# MGG Gremlin Spanish Shooter



## Metropolicity (Aug 22, 2013)

I found a design online that intrigued so much that I had to make my own. Here's my take on it.

Carbon fiber fork tips (sandwiched and internally pin in some cross grain curly Koa) the main body is made from solid bubinga with inlays of maple, walnut, ebony and Palm wood. The handle is made from exceptionally tight grained walnut with a core of Caribbean rosewood and a stack of veneers.

The sight pins and levelling pins are M3 screws and the rail is CF too.


----------



## StretchandEat (Nov 11, 2015)

Nice.. I don't know anything about Spanish slingshots but...nice


----------



## Vly62 (Feb 21, 2015)

Soooooo Freakin cool!!


----------



## Sharker (Sep 15, 2013)

Massive amount work is done, beautiful


----------



## wad (Jan 2, 2015)

Fantastic!

The wood and the conception are amazing.

As a slingshot from a Jules vernes's novel.


----------



## SlingshotBill (May 29, 2014)

Badass my Man!


----------



## Viper010 (Apr 21, 2012)

That's the first Spanish style slingshot I've seen that I find truly elegant and beautiful, in spite of the inherent bulkiness of such a design.

You've once more outdone yourself.
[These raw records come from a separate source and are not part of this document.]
(** * Chunked text-to-speech: the segmenter and the audio reassembler

    A shallow embedding of [chunkText] and [generateSpeech] from
    [src/services/geminiService.ts], with the properties the specification
    states about them.

    Conventions of the embedding.
    - A JavaScript string is the list of its UTF-16 code units ([N]);
      [s.length] is [length s], [a + b] is [a ++ b].
    - A [Uint8Array] is a [list byte].
    - The [while] loop of [chunkText] is written with a fuel argument that
      bounds the number of iterations; [None] means the bound was reached.
      A run that yields [None] for every fuel is a run that never leaves
      the loop.
    - [await]-ed calls are sequenced by explicit state passing over the state
      of the remote service. *)

From Stdlib Require Import String Ascii.
From Stdlib Require Import List Arith ZArith NArith Lia Bool.
From Stdlib Require Import Init.Byte.
Import ListNotations.

Set Implicit Arguments.

(** ** JavaScript strings *)

Module JS.

Definition char := N.
Definition jsstring := list char.

Definition code (a : ascii) : char := N_of_ascii a.

Fixpoint lit (s : string) : jsstring :=
  match s with
  | EmptyString => []
  | String a s' => code a :: lit s'
  end.

Definition LF : char := 10%N.
Definition SPACE : char := 32%N.
Definition DOT : char := 46%N.
Definition BANG : char := 33%N.
Definition QUESTION : char := 63%N.

(** The characters removed by [String.prototype.trim] and matched by the
    class [\s]: WhiteSpace and LineTerminator of ECMAScript. *)
Definition isWhiteSpace (c : char) : bool :=
  ((9 <=? c) && (c <=? 13) ||
   (c =? 32) || (c =? 160) || (c =? 5760) ||
   (8192 <=? c) && (c <=? 8202) ||
   (c =? 8232) || (c =? 8233) || (c =? 8239) || (c =? 8287) ||
   (c =? 12288) || (c =? 65279))%N.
Bravo!


----------



## Piney Creek (Jun 18, 2015)

Don't know anything about spanish slingshots but a great design and execution. Piney Creek


----------



## Tremoside (Jul 17, 2013)

Eric I'm happy to see your working method fits so well with these projects. You are rising Spanish style shooters to their well deserved fame.

Lovely details and attention with great masses of wood for that extra steady hold. That's some serious business


----------



## Rip-van-Winkelholz (May 7, 2015)

Hi Metro,

pardon me, but for what are the coloured screws? For aiming? :huh:

Thanks.



Rip


----------



## Metropolicity (Aug 22, 2013)

Rip-van-Winkelholz said:


> Hi Metro,
> 
> pardon me, but for what are the coloured screws? For aiming? :huh:
> Thanks.
> ...


The coloured screws are for lining the frame up parallel to the ground and the target. When I look down range, when the blue screw covers the orange one I know that the frame is pointed correctly. This isn't necessary but the forks are so wide and the bands are really light.


----------



## alfshooter (May 11, 2011)

:wub: :wub: :target: Excellent vision and execution style Spanish.

Eric beautiful !!!!!!!


----------



## fsa46 (Jul 8, 2012)

Not my style but I sure know quality workmanship when I see it. I'll score that a 10


----------



## enzo61 (Apr 12, 2018)

Very, very good....


----------



## romanljc (May 26, 2014)

Very cool


----------